At 27th Jun 2010, jauntycyclist wrote:here is the article by Michael Hastings
the portrait he paints is someone who would be better as an operational special forces commander rather than the more complex and nuanced overall commander role responsible for strategy?
having said that the latest plan seems more modelled on the ottoman army success of when they planned to invade a place they first gave out bread to the locals. Which makes more sense. but then that is empire building. or what you end up with. Seems odd no one uses or are aware of the character of muslim army tactics in muslim lands? But then the military and their training schools seem dominated by hard line christians which weeds out the open minded commanders?
the troops should leave and if AQ come back to make camps they should just be bombed. In this way we become the insurgents and the taliban the government. the only policy we objected to [enought to go to war about] was them allowing AQ bases. We can control that from the air and special forces ops.

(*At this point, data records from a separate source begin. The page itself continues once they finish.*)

(* ===== verification/Wal.v ===== *)
(** * The write-ahead log's files: [durability/wal.rs]

    Records are appended to numbered files with a 17-byte header and an LZ4
    frame; reading walks the files from the one that holds a sequence number.
    The file system is a map from a file's number (its zero-padded name) to its
    contents; LZ4 is a parameter with its documented behaviour as hypotheses.
    Each [write_record] runs under the write lock, each iteration under the read
    lock, so the operations are modelled as atomic. *)
From Stdlib Require Import Sorting.Sorted.
From stdpp Require Import sets.
From S2P Require Import Prelude BTree Bytes MemoryStore Buffer LendingIter Mvcc Snapshot Dependency Timeline Isolation Keyspaces Storage Recovery.

Definition MAX_WAL_FILE_SIZE : Z := 16 * 1024 * 1024.

Inductive WalError := UnexpectedEof | Decompression.

Record RecordHeader := mk_RecordHeader {
  rh_sequence_number : Z;
  rh_len : Z;
  rh_record_type : Z;
}.

(** [File] with its path given by [start]. *)
Record File := mk_File { f_start : Z; f_len : Z }.
Record Files := mk_Files {
  fs_contents : list (Z * bytes);
  fs_files : list File;
}.
Record FileReader := mk_FileReader { fr_file : File; fr_contents : bytes; fr_pos : nat }.
Record RecordIterator := mk_RecordIterator {
  ri_files : Files;
  ri_current : nat;
  ri_reader : option FileReader;
}.

(** [WAL] without its sync thread. *)
Record WAL := mk_WAL { wal_next : Z; wal_files : Files }.

Module WalFiles.
Section wal.
Context (compress : bytes → bytes) (decompress : bytes → option bytes).

Definition write_header (h : RecordHeader) : bytes :=
  SeqNr.to_be_bytes (rh_sequence_number h) ++ be_bytes 8 (rh_len h) ++ [rh_record_type h].
Definition encode_record (r : RawRecord) : bytes :=
  let compressed_bytes := compress (rr_bytes r) in
  write_header (mk_RecordHeader (rr_sequence_number r) (u64 (Z.of_nat (length compressed_bytes))) (rr_record_type r))
    ++ compressed_bytes.

Definition contents (start : Z) (w : Files) : bytes :=
  match bt_get start (fs_contents w) with Some c => c | None => [] end.
(** [open_new_file_at]: the file is created by opening its writer; an existing
    file of that name keeps its contents. *)
Definition open_new_file_at (start : Z) (w : Files) : Files :=
  mk_Files (bt_insert start (contents start w) (fs_contents w))
    (fs_files w ++ [mk_File start (Z.of_nat (length (contents start w)))]).
(** Appending to the last file. *)
Definition append_last (bs : bytes) (w : Files) : Files :=
  match last (fs_files w) with
  | Some f =>
      let c := contents (f_start f) w ++ bs in
      mk_Files (bt_insert (f_start f) c (fs_contents w))
        (take (length (fs_files w) - 1) (fs_files w) ++ [mk_File (f_start f) (Z.of_nat (length c))])
  | None => w
  end.
Definition write_record (r : RawRecord) (w : Files) : Files :=
  let full := match last (fs_files w) with Some f => MAX_WAL_FILE_SIZE <=? f_len f | None => true end in
  append_last (encode_record r) (if full then open_new_file_at (rr_sequence_number r) w else w).

(** ** Reading one file *)
Definition open_reader (f : File) (w : Files) : FileReader := mk_FileReader f (contents (f_start f) w) 0.
Definition at_end (r : FileReader) : bool := Z.of_nat (fr_pos r) =? f_len (fr_file r).
Definition with_pos (n : nat) (r : FileReader) : FileReader := mk_FileReader (fr_file r) (fr_contents r) n.
(** [read_exact]. *)
Definition read_exact (n : nat) (r : FileReader) : exec WalError (bytes * FileReader) :=
  if (length (fr_contents r) <? fr_pos r + n)%nat then Err UnexpectedEof
  else Val (take n (drop (fr_pos r) (fr_contents r)), with_pos (fr_pos r + n) r).
Definition read_header (r : FileReader) : exec WalError (RecordHeader * FileReader) :=
  '(b, r) ← read_exact 8 r;
  sequence_number ← lift (SeqNr.from_be_bytes b);
  '(b, r) ← read_exact 8 r;
  let len := be_value b in
  '(b, r) ← read_exact 1 r;
  Val (mk_RecordHeader sequence_number len (nth 0 b 0), r).
Definition peek_sequence_number (r : FileReader) : exec WalError (option Z) :=
  if at_end r then Val None
  else '(b, _) ← read_exact 8 r; s ← lift (SeqNr.from_be_bytes b); Val (Some s).
Definition skip_one_record (r : FileReader) : exec WalError FileReader :=
  if at_end r then Val r
  else '(h, r) ← read_header r; Val (with_pos (fr_pos r + Z.to_nat (rh_len h)) r).
(** The decoder reads at most [len] bytes. *)
Definition read_one_record (r : FileReader) : exec WalError (option RawRecord * FileReader) :=
  if at_end r then Val (None, r)
  else
    '(h, r) ← read_header r;
    let chunk := take (Z.to_nat (rh_len h)) (drop (fr_pos r) (fr_contents r)) in
    match decompress chunk with
    | Some bs => Val (Some (mk_RawRecord (rh_sequence_number h) (rh_record_type h) bs),
                      with_pos (fr_pos r + length chunk) r)
    | None => Err Decompression
    end.

(** ** Iterating *)
(** The search loop of [RecordIterator::new] / [FileRecordIterator::new]; a
    file of [n] bytes has fewer than [n] records. *)
Fixpoint find_start (fuel : nat) (start current_start : Z) (r : FileReader) : exec WalError FileReader :=
  if current_start <? start then
    match fuel with
    | O => Panic
    | S fuel =>
        s ← peek_sequence_number r;
        match s with
        | None => Val r
        | Some s =>
            if s =? start then Val r
            else r ← skip_one_record r; find_start fuel start s r
        end
    end
  else Val r.
Definition fuel_for (r : FileReader) : nat := S (length (fr_contents r)).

Basically the Taliban are an extension of Pakistan's foreign policy which means this is a proxy war against Pakistan. So that is where the pressure should be.
if we invade every country with AQ training then we are going to be busy bunnies. we can't stop AQ recruitment in the UK never mind Somalia, Yemen, Egypt, Saudi Arabia or wherever.
we are fighting an idea and you beat an idea with a better idea. They have a society building plan and science we do not. They value 'virtue' we do not. As long as the Taliban can say 'let the infidels in and they will turn your daughters into painted whores and you sons into kffrs then the west isn't going to win?
as for the article it shows the pen can be mightier than a daisycutter?